Moving and Removing Axonal MitochondriaThomas L. Schwarz, PhD
F.M. Kirby Center for Neurobiology
Children’s Hospital, Boston
and Dept. of Neurobiology, Harvard Medical School
Location: Foege Auditorium, GNOM S060
seminar abstract: Mitochondria are dynamic organelles. In every cell they move and undergo fission and fusion. Their distribution and associations with the cytoskeleton change in response to many signals, including the mitotic cell cycle. In addition, because neurons look like no other cell in the organism, with axons of up to a meter in humans, mitochondrial motility is particularly crucial to the survival of the neuron. The neuron also needs to clear away damaged mitochondria efficiently wherever in the cell they may arise. Not surprisingly then, defects in the transport machinery of neurons and in their mechanisms for removing damaged mitochondria have been linked to several neurodegenerative diseases, including ALS and Parkinson’s disease.
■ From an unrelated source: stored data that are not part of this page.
(** [validate_request_length]: whether the request is accepted. *)
Definition validate_request_length (c : ServerConfig) (prompt_ids : list Z) (p : SamplingParams) : bool :=
  bool_decide (zlen prompt_ids <= max_model_len c)%Z &&
  bool_decide (zlen prompt_ids + max_tokens p <= max_model_len c)%Z.
End requests.
Arguments mk_params {F} temperature max_tokens ignore_eos.
Arguments temperature {F} s.
Arguments max_tokens {F} s.
Arguments ignore_eos {F} s.

(** * The text stream of a request *)

(** What a consumer of [stream_text] sees at one yield: the delta, [gen.in_reasoning] and
    [gen.tool_calls]. *)
Record Chunk := mk_chunk { c_text : pystr; c_reasoning : bool; c_calls : list (pystr * pystr) }.

(** [_Generation]; the object is shared, so a consumer that has seen it once sees its final
    fields.  [g_out] holds the fields a structured parser fills. *)
Record Gen := mk_g { g_tokens : list Z; g_finish : string; g_parsed : bool; g_out : Output }.
Definition fresh_gen : Gen := mk_g [] "stop" false new_output.

(** A finished run of [stream_text]: the chunks, the generation, whether it raised
    [RuntimeError], and whether it asked the engine to abort the sequence. *)
Record StreamRun := mk_run { chunks : list Chunk; gen : Gen; raised : bool; aborted : bool }.

(** [open_markers], [reasoning_close_marker] and [create_stream_parser] of a parser. *)
Definition open_markers (cls : ParserClass) : list pystr :=
  match cls with KimiK3ToolParser => [THINK_OPEN; TOOLS_OPEN] | _ => [TOOL_OPEN; THINK] end.
Definition reasoning_close_marker (cls : ParserClass) : pystr :=
  match cls with KimiK3ToolParser => THINK_CLOSE | _ => END_THINK end.
Definition creates_stream_parser (cls : ParserClass) : bool :=
  match cls with KimiK3ToolParser => true | _ => false end.

(** The chunks of a structured stream with the tool calls collected at each of them. *)
Fixpoint event_chunks (o : Output) (ds : list Delta) : list Chunk * Output :=
  match ds with
  | [] => ([], o)
  | d :: ds => let '((r, t), o) := apply_parsed_delta o d in
               let '(cs, o') := event_chunks o ds in (mk_chunk t r (tool_calls o) :: cs, o')
  end.

(** The items of a request's queue as the generator tells them apart. *)
Definition queue_item {B} (it : EngineIpc.Item (B := B)) : Streaming.Item :=
  match it with
  | Tokens ts => ItemTokens ts
  | Close => ItemEnd
  | Finish | Migration _ _ _ => ItemOther
  end.

Section streams.
Context (json_loads : pystr -> option Json) (json_dumps : bool -> Json -> pystr) (py_str : Json -> pystr).
(** [tokenizer.decode(ids, skip_special_tokens=True)], the decoding of the incremental
    detokenizer, and U+FFFD. *)
Context (decode : list Z -> pystr) (stream_decode : list Z -> pystr) (replacement : ascii).

(** [json.dumps(arguments, ensure_ascii=False)] of a structured call. *)
Definition dump_arguments (args : list (pystr * ArgValue (V := Json))) : pystr :=
  json_dumps false (JObj ((fun '(k, v) => (k, match v with Raw s => JStr s | Parsed j => j end)) <$> args)).

(** [tool_parser.parse_full] *)
Definition parse_text (cls : ParserClass) (tools : option (list Json)) (text : pystr) : ParsedOutput :=
  match cls with
  | HermesToolParser => parse_hermes json_loads json_dumps text
  | Qwen3XMLToolParser => parse_qwen json_loads json_dumps text
  | GLMXMLToolParser => parse_glm json_loads json_dumps py_str tools text
  | KimiK3ToolParser => default (mk_parsed None None []) (StructuredStream.parse_full json_loads dump_arguments text)
  end.

(** [OpenAIServer.parse_generation] *)
Definition server_parse_generation (cls : ParserClass) (g : Gen) (text : pystr) (tools : option Json) : ParsedOutput :=
  if g_parsed g then StructuredStream.parse_generation (g_out g)
  else parse_text cls (match tools with Some (JArr l) => Some l | _ => None end) text.

(** The run of a raw stream that has ended. *)
Definition raw_run (cls : ParserClass) (stop hold : list pystr) (reasoning_open : bool) (max_tokens : Z)
    (items : list Streaming.Item) : option StreamRun :=
  let '(evs, g, out) := stream_text_raw stream_decode replacement
                          (mk_markers stop hold (reasoning_close_marker cls) THINK) reasoning_open max_tokens items in
  let run finish := mk_run ((fun '(r, t) => mk_chunk t r []) <$> evs)
                      (mk_g (Streaming.token_ids g) finish false new_output) in
  match out with
  | Waiting => None
  | Stopped => Some (run "stop" false true)
  | Ended reason => Some (run reason false false)
  | Raised => Some (run "stop" true false)
  end.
This talk will present the evidence for a motor/adaptor complex that is responsible for and regulates the movement of mitochondria and will discuss how that movement is regulated by the cell cycle, Ca++, and glucose. We will look at the operation of two proteins PINK1 and Parkin that are mutated in forms of Parkinson’s disease and examine how these proteins operate in axons to clear away damaged mitochondria that might otherwise compromise the health of the cell. Particularly in the case of mitophagy, we will consider the special challenges posed for neurons by their extended geometry and the difficulty of having a PINK1-dependent pathway operating far from the soma.